Stored items
Lemma handshake_agrees_witness :
  let cr := crypto_ref in let ke := keys_ref in let idn := identity_ref in let ox := oxenc_ref in
  exists p1 p2 p3 a1 a2 b1 b2,
    Start (outboundSession (ID := identity_ref) (replicate 32 1) [] 0) = Ok (tt, a1) /\
    Recv_LL p1 (inboundSession 0) = Ok (true, b1) /\ Recv_LL p2 a1 = Ok (true, a2) /\
    Recv_LL p3 b1 = Ok (true, b2) /\ m_State a2 = LinkIntro /\ m_State b2 = LinkIntro /\
    m_SessionKey a2 = m_SessionKey b2.
Proof.
  intros cr ke idn ox.
  edestruct (handshake_agrees (ID := identity_ref) keys_ref keys_ref (replicate 32 1) [] 0 (fun N => N))
    as (p1 & p2 & p3 & a1 & a2 & b1 & b2 & E1 & _ & E2 & _ & E3 & _ & E4 & Ha & Hb & Hk & _).
  - split; reflexivity.
  - reflexivity.
  - reflexivity.
  - reflexivity.
  - reflexivity.
  - exists p1, p2, p3, a1, a2, b1, b2. exact (conj E1 (conj E2 (conj E3 (conj E4 (conj Ha (conj Hb Hk)))))).
Defined.
Lemma Truncate_Expand a : n4_wf a -> TruncateV6 (ExpandV4 a) = a.
Proof.
  intros Ha. destruct (ExpandV4_spec a Ha) as [Ew Ev]. destruct (TruncateV6_spec _ Ew) as [Tw Tv].
  apply haddr4_inj; [done..|]. rewrite Tv, Ev, Z.add_comm, Z.mod_add by lia.
  by apply Z.mod_small, haddr4_bound.
Qed.
End masks.



(** ** in6_addr *)
Section in6.
Context {OS : OxencSwap} {OSS : OxencSwapSpec OS}.

Lemma be_encode_app n m a b :
  0 <= b < 256 ^ Z.of_nat m -> be_encode (n + m) (a * 256 ^ Z.of_nat m + b) = be_encode n a ++ be_encode m b.
Proof.
  intros Hb. assert (0 < 256 ^ Z.of_nat m) by (apply Z.pow_pos_nonneg; lia).
  induction n as [|n IH]; cbn [Nat.add be_encode app].
  - rewrite <- (be_encode_mod m m) by done. rewrite Z.add_comm, Z.mod_add by lia. by rewrite Z.mod_small.
  - rewrite IH. f_equal. rewrite Nat2Z.inj_add, Z.add_comm, Z.pow_add_r, (Z.mul_comm (256 ^ Z.of_nat n)), <- Z.div_div by lia.
    by rewrite Z.add_comm, Z.div_add_l, (Z.div_small b), Z.add_0_r by lia.
Qed.

Lemma HUIntToIn6_bytes x : h_wf x -> HUIntToIn6 x = be_encode 16 (u128_val (hval x)).
Proof.
  intros [Hu Hl]. unfold HUIntToIn6, le_bytes, ntoh128. cbn [upper lower].
  rewrite !big_to_host_spec by done. rewrite !bswap_encode, !rev_involutive.
  unfold u128_val. change (2 ^ 64) with (256 ^ Z.of_nat 8). symmetry. apply (be_encode_app 8 8). exact Hl.
Qed.

Lemma In6ToHUInt_loop l x :
  bytes l -> u128_wf x -> (u128_val x + 1) * 256 ^ Z.of_nat (length l) <= 2 ^ 128 ->
  let r := fold_left (fun x b => uint128.bor (uint128.shl x 8) (uint128.of_u64 b)) l x in
  u128_wf r /\ u128_val r = u128_val x * 256 ^ Z.of_nat (length l) + be_decode l.
Proof.
  intros Hl. revert x. induction Hl as [|b l Hb Hl IH]; intros x Hx Hv; cbn [fold_left be_decode length] in *.
  { split; [done|]. cbn. lia. }
  pose proof (u128_bound x Hx) as [H0 _]. rewrite Nat2Z.inj_succ, Z.pow_succ_r in * by lia.
  assert (0 < 256 ^ Z.of_nat (length l)) by (apply Z.pow_pos_nonneg; lia).
  destruct (u128_shl x 8 Hx) as [Sw Sv]; [lia|]. rewrite Z.mod_small in Sv by (change (2 ^ 8) with 256; split; nia).
  assert (u128_wf (uint128.of_u64 b)) as Bw.
  { unfold is_byte in Hb. unfold u128_wf, in_width, uint128.of_u64. cbn. lia. }
  destruct (u128_bitwise _ _ Sw Bw) as (_ & [Ow Ov] & _). rewrite Sv in Ov.
  change (u128_val (uint128.of_u64 b)) with b in Ov. rewrite lor_disjoint in Ov; [|lia|exact Hb].
  change (2 ^ 8) with 256 in *. unfold is_byte in Hb.
  destruct (IH _ Ow) as [Rw Rv]; [rewrite Ov; nia|]. split; [done|]. rewrite Rv, Ov. lia.
Qed.
End in6.

(** Byte order and address conversions lose nothing: [ToNet] and [ToHost] are inverse, the
    bytes of an [in6_addr] are the big endian image of the integer and convert back to it,
    and the IPv4 address inside a mapped address is recovered. *)
Theorem address_conversions {OS : OxencSwap} {OSS : OxencSwapSpec OS} (x : huint128_t) (a : ipv6addr_t) (v4 : ipv4addr_t) :
  h_wf x -> n_wf a -> n4_wf v4 ->
  ToHost (ToNet x) = x /\ ToNet (ToHost a) = a /\
  HUIntToIn6 x = be_encode 16 (u128_val (hval x)) /\ In6ToHUInt (HUIntToIn6 x) = x /\
  TruncateV6 (ExpandV4 v4) = v4 /\ haddr (ExpandV4 v4) = 65535 * 2 ^ 32 + haddr4 v4.
Proof.
  intros Hx Ha Hv. split_and!.
  - destruct x. unfold ToHost, ToNet. cbn. f_equal. by apply ntoh128_involutive.
  - destruct a. unfold ToHost, ToNet. cbn. f_equal. by apply ntoh128_involutive.
  - by apply HUIntToIn6_bytes.
  - rewrite HUIntToIn6_bytes by done. destruct x as [x]. unfold In6ToHUInt. f_equal. cbn [hval].
    pose proof (u128_bound x Hx) as Hb. pose proof (length_be_encode 16 (u128_val x)) as Hl.
    destruct (In6ToHUInt_loop (be_encode 16 (u128_val x)) (uint128.of_u64 0)) as [Rw Rv];
      [apply be_encode_bytes|by repeat split|by rewrite Hl|].
    apply u128_inj; [done..|]. rewrite Rv. change (u128_val (uint128.of_u64 0)) with 0.
    rewrite Z.mul_0_l, Z.add_0_l. by apply be_decode_encode.
  - by apply Truncate_Expand.
  - by apply ExpandV4_spec.
Qed.
(** Filling in the checksum makes the sum verify. *)
Lemma checksum_fill a b :
  bytes a -> bytes b -> Nat.Even (length a) -> Z.of_nat (length a + length b) <= 65535 ->
  ipchksum (a ++ le_bytes 2 (ipchksum (a ++ [0; 0] ++ b) 0) ++ b) 0 = 0.
Proof.
  intros Ha Hb He Hl. assert (bytes [0; 0]) as H0 by (repeat constructor; lia).
  assert (Nat.Even 2) by by exists 1%nat.
  assert (wsum (a ++ [0; 0] ++ b) = wsum a + wsum b) as E0 by (rewrite !wsum_app by done; cbn [wsum]; lia).
  pose proof (wsum_nonneg a Ha). pose proof (wsum_nonneg b Hb). pose proof (wsum_bound a Ha). pose proof (wsum_bound b Hb).
  assert (ipchksum (a ++ [0; 0] ++ b) 0 = 65535 - ones_norm (wsum a + wsum b)) as ->.
  { rewrite ipchksum_spec, E0; [done|by rewrite !bytes_app|lia|rewrite E0; lia]. }
  pose proof (ones_norm_bound (wsum a + wsum b)) as Hn. pose proof (ones_norm_mod (wsum a + wsum b)) as Hm.
  set (n := ones_norm _) in *.
  assert (wsum (a ++ le_bytes 2 (65535 - n) ++ b) = wsum a + wsum b + (65535 - n)) as E.
  { rewrite !wsum_app by (done || by rewrite length_le_bytes). rewrite wsum_word by (unfold in_width; lia). lia. }
  assert (0 < wsum a + wsum b + (65535 - n)).
  { unfold n, ones_norm in *. destruct (Z.eqb_spec (wsum a + wsum b) 0); lia. }
  apply ipchksum_zero; [rewrite !bytes_app; auto using le_bytes_bytes|lia|rewrite E; lia|]. rewrite Z.add_0_l, E.
  replace (wsum a + wsum b + (65535 - n)) with (wsum a + wsum b - n + 1 * 65535) by lia. rewrite Z.mod_add by lia.
  by rewrite Zminus_mod, Hm, Z.sub_diag.
Qed.

Lemma bswap2_be v : 0 <= v < 65536 -> le_bytes 2 (bswap 2 v) = be_encode 2 v.
Proof. intros. unfold le_bytes. rewrite bswap_encode. apply rev_involutive. Qed.

(** Runs the stores into a packet whose first bytes are known one by one. *)
Ltac run_pokes :=
  repeat (first
    [ rewrite ?drop_0; rewrite poke_run by (cbn [length app]; rewrite ?length_app, ?length_replicate, ?length_le_bytes, ?length_be_encode; cbn [length]; lia)
    | progress unfold Header.set_version, Header.set_ihl, byte_at ];
    cbn [take drop app length Nat.add rbind lookup list_lookup le_bytes be_encode rev]).
Definition AsyncRemoveManyFromDisk (remove : list RouterID) (d : t) : list job :=
  if negb (on_disk d) then [] else [RemoveFiles remove].
Definition Has (pk : RouterID) (d : t) : bool := match m_Entries d !! pk with Some _ => true | None => false end.
Definition Get (pk : RouterID) (d : t) : option RouterContact.t := rc <$> m_Entries d !! pk.
Definition NumLoaded (d : t) : nat := size (m_Entries d).
Definition Put (now : Z) (r : RouterContact.t) (d : t) : t :=
  let d := d <| m_Entries ::= delete (pubkey r) |> in d <| m_Entries ::= <[pubkey r := MkEntry r now]> |>.
Definition PutIfNewer (now : Z) (r : RouterContact.t) (d : t) : t :=
  match m_Entries d !! pubkey r with
  | None => d <| m_Entries ::= <[pubkey r := MkEntry r now]> |>
  | Some e =>
      if OtherIsNewer (rc e) r then
        let d := d <| m_Entries ::= delete (pubkey r) |> in d <| m_Entries ::= <[pubkey r := MkEntry r now]> |>
      else d
  end.
Definition Remove (pk : RouterID) (d : t) : t * list job :=
  let d := d <| m_Entries ::= delete pk |> in (d, AsyncRemoveManyFromDisk [pk] d).
(** The loop of [RemoveIf] and [RemoveStaleRCs]: the keys of the removed contacts and the entries left. *)
Definition remove_step (p : Entry -> bool) (st : list RouterID * gmap RouterID Entry) (e : RouterID * Entry)
  : list RouterID * gmap RouterID Entry :=
  if p e.2 then (set_insert (pubkey (rc e.2)) st.1, delete e.1 st.2) else st.
Definition remove_entries (p : Entry -> bool) (d : t) : t * list job :=
  let '(removed, m) := foldl (remove_step p) ([], m_Entries d) (entries d) in
  let d := d <| m_Entries := m |> in
  (d, if (length removed =? 0)%nat then [] else AsyncRemoveManyFromDisk removed d).
Definition RemoveIf (visit : RouterContact.t -> bool) : t -> t * list job := remove_entries (fun e => visit (rc e)).
Definition RemoveStaleRCs (keep : list RouterID) (cutoff : Z) : t -> t * list job :=
  remove_entries (fun e => (insertedAt e <? cutoff) && negb (bool_decide (pubkey (rc e) ∈ keep))).
Definition Tick (now : Z) (d : t) : t * list job :=
  if m_NextFlushAt d =? 0 then (d, [])
  else if m_NextFlushAt d <? now then
    (d <| m_NextFlushAt ::= fun x => x + FlushInterval |>, [WriteRCs ((fun e => rc e.2) <$> entries d)])
  else (d, []).
(** A filter applied to the entries in some order [shuffled], which [std::shuffle] draws. *)
Definition GetRandom (shuffled : list (RouterID * Entry)) (visit : RouterContact.t -> bool) : option RouterContact.t :=
  (fun e => rc e.2) <$> List.find (fun e => visit (rc e.2)) shuffled.

(** [ours] is the network of a default contact. *)
Definition closest_step (location : Key_t) (r other : RouterContact.t) : RouterContact.t :=
  if is_zero (pubkey r) then other else if XorMetric location (pubkey other) (pubkey r) then other else r.
Definition FindClosestTo (ours : list Z) (location : Key_t) (d : t) : RouterContact.t :=
  foldl (fun r e => closest_step location r (rc e.2)) (RouterContact.default ours) (entries d).

(** [std::partial_sort] leaves the first elements of the sorted range in front. *)
Fixpoint insert_by (location : Key_t) (r : RouterContact.t) (l : list RouterContact.t) : list RouterContact.t :=
  match l with
  | [] => [r]
  | x :: l' => if XorMetric location (pubkey r) (pubkey x) then r :: l else x :: insert_by location r l'
  end.
Definition sort_by (location : Key_t) (l : list RouterContact.t) : list RouterContact.t := foldr (insert_by location) [] l.
Definition FindManyClosestTo (location : Key_t) (numRouters : nat) (d : t) : list RouterContact.t :=
  let all := (fun e => rc e.2) <$> entries d in
  take (if (numRouters <? length all)%nat then numRouters else length all) (sort_by location all).
End NodeDB.

(** * The metric *)
Lemma length_key_xor a b : length a = length b -> length (key_xor a b) = length a.
Proof. intros H. unfold key_xor. rewrite length_zip_with. lia. Qed.
Lemma key_xor_comm a b : key_xor a b = key_xor b a.
Proof.
  unfold key_xor. revert b. induction a as [|x a IH]; intros [|y b]; cbn; [done..|]. by rewrite Z.lxor_comm, IH.
Qed.
Lemma key_xor_inj t a b : length a = length t -> length b = length t -> key_xor t a = key_xor t b -> a = b.
Proof.
  unfold key_xor. revert a b. induction t as [|x t IH]; intros [|y a] [|z b]; cbn; try done. intros Ha Hb [= Hx Hr].
  f_equal; [|by apply IH; [lia..|]]. apply (f_equal (Z.lxor x)) in Hx.
  by rewrite <- !Z.lxor_assoc, !Z.lxor_nilpotent, !Z.lxor_0_l in Hx.
Qed.
Lemma XorMetric_irrefl us a : XorMetric us a a = false.
Proof. apply lex_lt_irrefl. Qed.
Lemma XorMetric_trans us a b c : XorMetric us a b = true -> XorMetric us b c = true -> XorMetric us a c = true.
Proof. apply lex_lt_trans. Qed.
Lemma XorMetric_total us a b :
  length a = length us -> length b = length us -> XorMetric us a b = false -> XorMetric us b a = false -> a = b.
Proof. intros Ha Hb H1 H2. apply (key_xor_inj us); [done..|]. by apply lex_lt_total. Qed.

(** * Ordered maps refine finite maps *)
Section std_map_spec.
Context {K V : Type} `{Countable K} (lt : K -> K -> bool) (P : K -> Prop).
Context (lt_irrefl : forall k, lt k k = false) (lt_trans : forall a b c, lt a b = true -> lt b c = true -> lt a c = true).
Context (lt_total : forall a b, P a -> P b -> lt a b = false -> lt b a = false -> a = b).
Implicit Types (m : list (K * V)).
Definition map_ok m : Prop := StronglySorted (fun x y => lt x.1 y.1 = true) m /\ Forall (fun x => P x.1) m.
Definition abs m : gmap K V := list_to_map m.

Lemma map_ok_cons k v m : map_ok ((k, v) :: m) <-> Forall (fun y => lt k y.1 = true) m /\ P k /\ map_ok m.
Proof.
  unfold map_ok. split.
  - intros [[? ?]%StronglySorted_inv [? ?]%Forall_cons]. done.
  - intros (? & ? & ? & ?). split; [by constructor|by apply Forall_cons].
Qed.
Lemma not_below k m : Forall (fun y => lt k y.1 = true) m -> abs m !! k = None.
Proof using lt_irrefl.
  intros Hm. apply not_elem_of_list_to_map. intros ([k' v] & -> & Hin)%list_elem_of_fmap.
  rewrite Forall_forall in Hm. specialize (Hm _ Hin). cbn in Hm. by rewrite lt_irrefl in Hm.
Qed.

Lemma map_assign_in k v m x y : (x, y) ∈ map_assign lt k v m -> x = k \/ exists y, (x, y) ∈ m.
Proof.
  induction m as [|[a b] m IH]; cbn [map_assign]; [intros [= -> ->]%list_elem_of_singleton; by left|].
  destruct (lt a k), (lt k a); rewrite !elem_of_cons; intros Hin; naive_solver (eauto using list_elem_of_here, list_elem_of_further).
Qed.
Lemma map_erase_in k m x : x ∈ map_erase lt k m -> x ∈ m.
Proof.
  induction m as [|[a b] m IH]; cbn [map_erase]; [done|]. destruct (lt a k), (lt k a); rewrite ?elem_of_cons; intros Hin; naive_solver.
Qed.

EXERCISE REQUIREMENTS: Show the lines of the records above that mention "match".

WORKED SOLUTION:
Definition Has (pk : RouterID) (d : t) : bool := match m_Entries d !! pk with Some _ => true | None => false end.
  match m_Entries d !! pubkey r with
  match l with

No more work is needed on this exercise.